Si riportano alcuni brani di un intervento di Roberto Barzanti pubblicato dal Corriere di Siena di oggi con il titolo: «Pontignano deve sopravvivere»
Roberto Barzanti. (…) Credo che per quanto riguarda il destino della Certosa di Pontignano si debba essere molto prudenti. Pontignano ormai un nome che fa tutt’uno con l’Università di Siena ed evoca una lunga storia che è come scritta in un luogo denso di memorie. (…) Durante gli anni del conflitto e subito dopo la fine della guerra la Certosa era stata sede di rifugiati politici e spazi di incontri dai quali scaturivano intese e dialoghi tra alcuni dei protagonisti della nuova Italia. A scorrere l’album dei visitatori e degli ospiti si rimane impressionati: e si rinvengono le firme di Pietro Nenni e Paolo Barile, di Norberto Bobbio e Piero Calamandrei, di Fernando Santi e Emilio Lussu, e al contempo quelle di giovani studenti e professori che là dialogavano sul futuro di un Ateneo che era casa loro non meno che orgoglio della città. Forse c’è un pizzico di eccessivo sentimentalismo nell’attribuire ai luoghi il ruolo di testimoni non impassibili delle occasioni e delle voci alle quali hanno dato ricovero e conforto. Eppure non esito a dire che Pontignano è diventato anno dopo anni elemento essenziale dell’identità dell’Università senese, del suo senso di apertura, degli scambi tra mondo accademico e ricerca politico-culurale. (…)

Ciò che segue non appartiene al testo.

Lemma parsed_count {A} (r : reader A) (e : A -> list byte) (wf : A -> Prop) buf p l p' :
  (forall buf p a p', r buf p = Some (a, p') -> parsed buf p (e a) p' /\ wf a) ->
  (count ← take_u32; read_many (N.to_nat count) r) buf p = Some (l, p') ->
  parsed buf p (section_bytes e l) p' /\ is_u32 (N.of_nat (length l)) /\ Forall wf l.
Proof.
  intros Hr H. step_reader H. apply parsed_u32 in E as [E Hn].
  apply (parsed_many r e wf) in H as (H & Hl & Hall);
    [|done|apply parsed_le in E; lia].
  assert (N.of_nat (length l) = n) as En by lia.
  unfold section_bytes. rewrite En, as_u32_id by done.
  split; [parsed_seq | done].
Qed.

(** A trailing section is either absent, at the end of the buffer, or its
    canonical encoding. *)
Lemma parsed_section {A} (r : reader A) (e : A -> list byte) (wf : A -> Prop) buf p l p' :
  (forall buf p a p', r buf p = Some (a, p') -> parsed buf p (e a) p' /\ wf a) ->
  p <= length buf -> take_section r buf p = Some (l, p') ->
  p' <= length buf /\ is_u32 (N.of_nat (length l)) /\ Forall wf l /\
  ((p = length buf /\ l = [] /\ p' = p) \/ parsed buf p (section_bytes e l) p').
Proof.
  intros Hr Hp. unfold take_section, read_more. unfold mbind at 1, reader_bind at 1.
  case_bool_decide as Hlt.
  - intros H. apply (parsed_count r e wf) in H as (H & Hl & Hall); [|done].
    pose proof (parsed_le _ _ _ _ H). split_and!; [lia|auto..].
  - intros [= <- <-]. split; [done|]. split; [unfold is_u32, u32_max; simpl; lia|]. split; [done|]. left. split; [lia|done].
Qed.

(** A head and two trailing sections make up the whole buffer, up to bytes
    after the last one. *)
Lemma parsed_sections buf hd p (ms : list box_move) p1 (ds : list (particle * N)) p2 :
  parsed buf 0 hd p ->
  (p = length buf /\ ms = [] /\ p1 = p) \/ parsed buf p (section_bytes box_bytes ms) p1 ->
  (p1 = length buf /\ ds = [] /\ p2 = p1) \/ parsed buf p1 (section_bytes pi_bytes ds) p2 ->
  (ms = [] /\ ds = [] /\ buf = hd) \/
  (ds = [] /\ buf = hd ++ section_bytes box_bytes ms) \/
  (exists rest, buf = (hd ++ section_bytes box_bytes ms ++ section_bytes pi_bytes ds) ++ rest).
Proof.
  intros Hh Hb Hd. assert (forall bs, parsed buf 0 bs (length buf) -> buf = bs) as Hall.
  { intros bs H%parsed_whole. by rewrite drop_all, app_nil_r in H. }
  destruct Hb as [(-> & -> & ->)|Hb].
  - left. destruct Hd as [(_ & -> & _)|Hd]; [auto|]. exfalso.
    pose proof (parsed_le _ _ _ _ Hd). destruct Hd as [Hl _].
    unfold section_bytes in Hl. rewrite length_app, u32_le_length in Hl. lia.
  - right. pose proof (parsed_app _ _ _ _ _ _ Hh Hb) as H1.
    destruct Hd as [(-> & -> & _)|Hd]; [left; auto|]. right.
    exists (drop p2 buf). rewrite app_assoc. by eapply parsed_whole, parsed_app.
Qed.

Lemma chunk_loop_enough `{!TapeLaws} {A} (body : list A -> chunk -> list A) fuel st out :
  tape_size st < fuel -> is_Some (chunk_loop body fuel st out).
Proof.
  revert st out; induction fuel as [|fuel IH]; intros st out Hlt; [lia|]. simpl.
  destruct (next_chunk st) as [[c st']|] eqn:E; [|eauto].
  apply IH. apply next_chunk_decreases in E. lia.
Qed.

(** The fuel is enough and more of it changes nothing. *)
Lemma chunk_loop_more {A} (body : list A -> chunk -> list A) f1 f2 st out r :
  chunk_loop body f1 st out = Some r -> f1 <= f2 -> chunk_loop body f2 st out = Some r.
Proof.
  revert f2 st out; induction f1 as [|f1 IH]; intros f2 st out; [done|].
  destruct f2 as [|f2]; [lia|]. simpl. destruct (next_chunk st) as [[c st']|]; [|done].
  intros H Hle. apply IH; [done | lia].
Qed.

(** Decoding a stream of frames folds the loop body over them. *)
Lemma decode_loop_stream `{!TapeLaws} {A B} (body : list A -> chunk -> list A) (ch : B -> chunk) xs out fuel :
  tape_size (tape_feed (concat (map (fun x => chunk_encode (ch x)) xs))) < fuel ->
  chunk_loop body fuel (tape_feed (concat (map (fun x => chunk_encode (ch x)) xs))) out =
    Some (fold_left body (map ch xs) out).
Proof.
  revert fuel out; induction xs as [|x xs IH]; intros fuel out Hlt; (destruct fuel as [|fuel]; [lia|]).
  - simpl. by rewrite next_chunk_nil.
  - cbn [map concat chunk_loop fold_left] in *. rewrite next_chunk_encode. apply IH.
    pose proof (next_chunk_decreases _ _ _
      (next_chunk_encode (ch x) (concat (map (fun x => chunk_encode (ch x)) xs)))) as Hd. lia.
Qed.

(** Every item is one chunk. *)
Definition item_chunk (x : stream_item) : chunk :=
  match x with
  | SSignal s => mk_chunk sigil_ZAP RENDER_BIN (serialize_signal s)
  | SIntent i => mk_chunk sigil_KET RENDER_BIN (serialize_intent i)
  | SOther c => c
  end.

Lemma item_bytes_chunk x : item_bytes x = chunk_encode (item_chunk x).
Proof. by destruct x. Qed.

Lemma events_body_item `{!TapeLaws} x out :
  item_wf x -> events_body out (item_chunk x) = out ++ item_event x.
Proof.
  unfold events_body. destruct x as [s|i|c]; simpl; intros Hx.
  - rewrite bool_decide_eq_true_2 by done.
    rewrite <-(app_nil_r (serialize_signal s)), deserialize_serialize by done. done.
  - rewrite bool_decide_eq_false_2 by (intros E; by apply sigils_differ).
    rewrite bool_decide_eq_true_2 by done.
    rewrite <-(app_nil_r (serialize_intent i)), deserialize_serialize_intent by done. done.
  - destruct Hx. rewrite !bool_decide_eq_false_2 by done. by rewrite app_nil_r.
Qed.

Lemma signals_body_item `{!TapeLaws} x out :
  item_wf x -> signals_body out (item_chunk x) = out ++ item_signal x.
Proof.
  unfold signals_body. destruct x as [s|i|c]; simpl; intros Hx.
  - rewrite bool_decide_eq_true_2 by done.
    rewrite <-(app_nil_r (serialize_signal s)), deserialize_serialize by done. done.
  - rewrite bool_decide_eq_false_2 by (intros E; by apply sigils_differ). by rewrite app_nil_r.
  - destruct Hx. rewrite !bool_decide_eq_false_2 by done. by rewrite app_nil_r.
Qed.

Lemma decode_stream `{!TapeLaws} {A} (body : list A -> chunk -> list A) (ev : stream_item -> list A) xs :
  (forall x out, item_wf x -> body out (item_chunk x) = out ++ ev x) -> Forall item_wf xs ->
  decode_loop body (concat (map item_bytes xs)) = Some (concat (map ev xs)).
Proof.
  intros Hbody Hwf. rewrite (map_ext _ _ item_bytes_chunk). unfold decode_loop.
  rewrite decode_loop_stream by lia. f_equal.
  assert (forall out, fold_left body (map item_chunk xs) out = out ++ concat (map ev xs)) as Hf; [|by rewrite Hf].
  induction Hwf as [|x xs Hx Hxs IH]; intros out; simpl; [by rewrite app_nil_r|].
  rewrite Hbody, IH by done. by rewrite <-app_assoc.
Qed.
End frames_lemmas.

(** ** Properties *)

Section frames_properties.
Context {HM : Hemera} {NB : Nebu} {ZH : Zheng} {TP : Tape}.

(** C20: Decoding a stream of concatenated frames yields, in wire order,
    exactly the signals and intents that were encoded: every signal comes back
    with its links, box moves and focus entries ([delta_pi] included), its
    network replaced by the local one and its proof dropped; chunks with other
    sigils are skipped; and both decoding loops end within the fuel. *)
Theorem decode_stream_events `{!TapeLaws} (xs : list stream_item) :
  Forall item_wf xs ->
  decode_events (concat (map item_bytes xs)) = Some (concat (map item_event xs)) /\
  decode_signals (concat (map item_bytes xs)) = Some (concat (map item_signal xs)).
Proof.
  intros Hwf. split; (apply decode_stream; [|done]); intros;
    [by apply events_body_item | by apply signals_body_item].
Qed.

(** The signal decoder accepts only canonical bytes: whatever buffer it
    accepts begins with the encoding of the decoded signal, up to trailing
    sections missing at the very end of the buffer (which decode as empty).
    So a declared count never exceeds the elements present, a commitment tag
    other than 0 or 1 is refused, and the decoded integers are machine
    integers. *)
Lemma deserialize_canonical (buf : list byte) (s : signal) :
  deserialize_signal buf = Some s ->
  frame_wf s /\ sg_network s = SELF_NETWORK /\ sg_proof s = None /\
  ((sg_box_moves s = [] /\ sg_delta_pi s = [] /\ buf = head_bytes s) \/
   (sg_delta_pi s = [] /\ buf = head_bytes s ++ section_bytes box_bytes (sg_box_moves s)) \/
   (exists rest, buf = serialize_signal s ++ rest)).
Proof.
  unfold deserialize_signal. destruct (read_signal buf 0) as [[s' p]|] eqn:H; [|done].
  intros [= ->]. unfold read_signal in H. do 4 step_reader H.
  apply parsed_arr in E, E1. apply parsed_u64 in E0 as [E0 ?], E2 as [E2 ?].
  step_reader H. apply parsed_u32 in E3 as [E3 Hn3].
  pose proof (parsed_le _ _ _ _ E3) as Hp3. step_reader H.
  apply (parsed_many _ link_bytes link_wf) in E4 as (E4 & Hl4 & Hw4); [|exact parsed_link|lia].
  pose proof (parsed_le _ _ _ _ E4) as Hp4. do 2 step_reader H. injection H as <- <-.
  apply (parsed_section _ box_bytes box_wf) in E5 as (Hp5 & Nb & Hwb & Hb); [|exact parsed_box|lia].
  apply (parsed_section _ pi_bytes pi_wf) in E6 as (_ & Np & Hwp & Hp); [|exact parsed_pi|lia].
  apply (f_equal N.of_nat) in Hl4. rewrite N2Nat.id in Hl4. rewrite <-Hl4 in E3, Hn3.
  split; [by split_and!|]. split; [done|]. split; [done|].
  set (s := mk_signal _ _ _ _ _ _ _ _ _).
  eassert (parsed buf 0 (head_bytes s) _) as Hhead.
  { unfold head_bytes; simpl. rewrite as_u32_id by done. parsed_seq. }
  pose proof (parsed_sections _ _ _ _ _ _ _ Hhead Hb Hp) as [(-> & -> & Eb)|[(-> & Eb)|[rest Eb]]].
  - by left.
  - by right; left.
  - right; right. exists rest. by rewrite serialize_signal_eq, <-!app_assoc in *.
Qed.
End frames_properties.

(** ** Witnesses *)

Definition ex_intent : intent_record := mk_intent (arr_rep 32 x01) 7 (arr_rep 32 x02) (arr_rep 64 x03).
Definition ex_stream : list stream_item :=
  [SSignal ex_s0; SOther (mk_chunk x23 x62 [x01]); SIntent ex_intent; SSignal ex_s1].

Lemma decode_stream_events_witness :
  decode_events (concat (map item_bytes ex_stream)) = Some (concat (map item_event ex_stream)) /\
  decode_signals (concat (map item_bytes ex_stream)) = Some (concat (map item_signal ex_stream)).
Proof.
  apply (decode_stream_events ex_stream).
  repeat constructor; try (vm_compute; discriminate).
Defined.

Lemma deserialize_canonical_witness :
  frame_wf (on_wire ex_s0) /\ sg_network (on_wire ex_s0) = SELF_NETWORK /\ sg_proof (on_wire ex_s0) = None /\
  ((sg_box_moves (on_wire ex_s0) = [] /\ sg_delta_pi (on_wire ex_s0) = [] /\
      serialize_signal ex_s0 = head_bytes (on_wire ex_s0)) \/
   (sg_delta_pi (on_wire ex_s0) = [] /\
      serialize_signal ex_s0 = head_bytes (on_wire ex_s0) ++ section_bytes box_bytes (sg_box_moves (on_wire ex_s0))) \/
   (exists rest, serialize_signal ex_s0 = serialize_signal (on_wire ex_s0) ++ rest)).
Proof. apply (deserialize_canonical (serialize_signal ex_s0) (on_wire ex_s0)). by_vm. Defined.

Spero che nel quadro di un riassetto sistematico si trovi una durevole e austera soluzione perché Pontignano sopravviva come spazio simbolo di un sapere democratico, di fruttuosi dialoghi, di quiete meditazioni, di generosa accoglienza. E non mi riferisco ad altri similari problemi non perché non suscitino analoghe perplessità, ma perché intendo qui sottolineare uno dei temi principali in agenda, almeno a mio modo di vedere. Quanta parte del patrimonio architettonico più illustre è stato piegato in Toscana a usi di tipo alberghiero o a futili scopi commerciali! Sia la resistenza di Pontignano il segno di una concorde volontà nell’arginare questa tendenza rovinosa. Rifiuto di credere che si riesca a suscitare entusiasmo e a reperire le necessarie risorse solamente quando ci sono in ballo stadi, palazzetti o attrezzature complementari. E mi rifiuto di credere che una pur residuale sinistra di governo non abbia la forza di ribellarsi – un po’ – a questo conformistico assopimento. E non dico solo di Siena. Altrove, a quanto si legge, è peggio, molto peggio.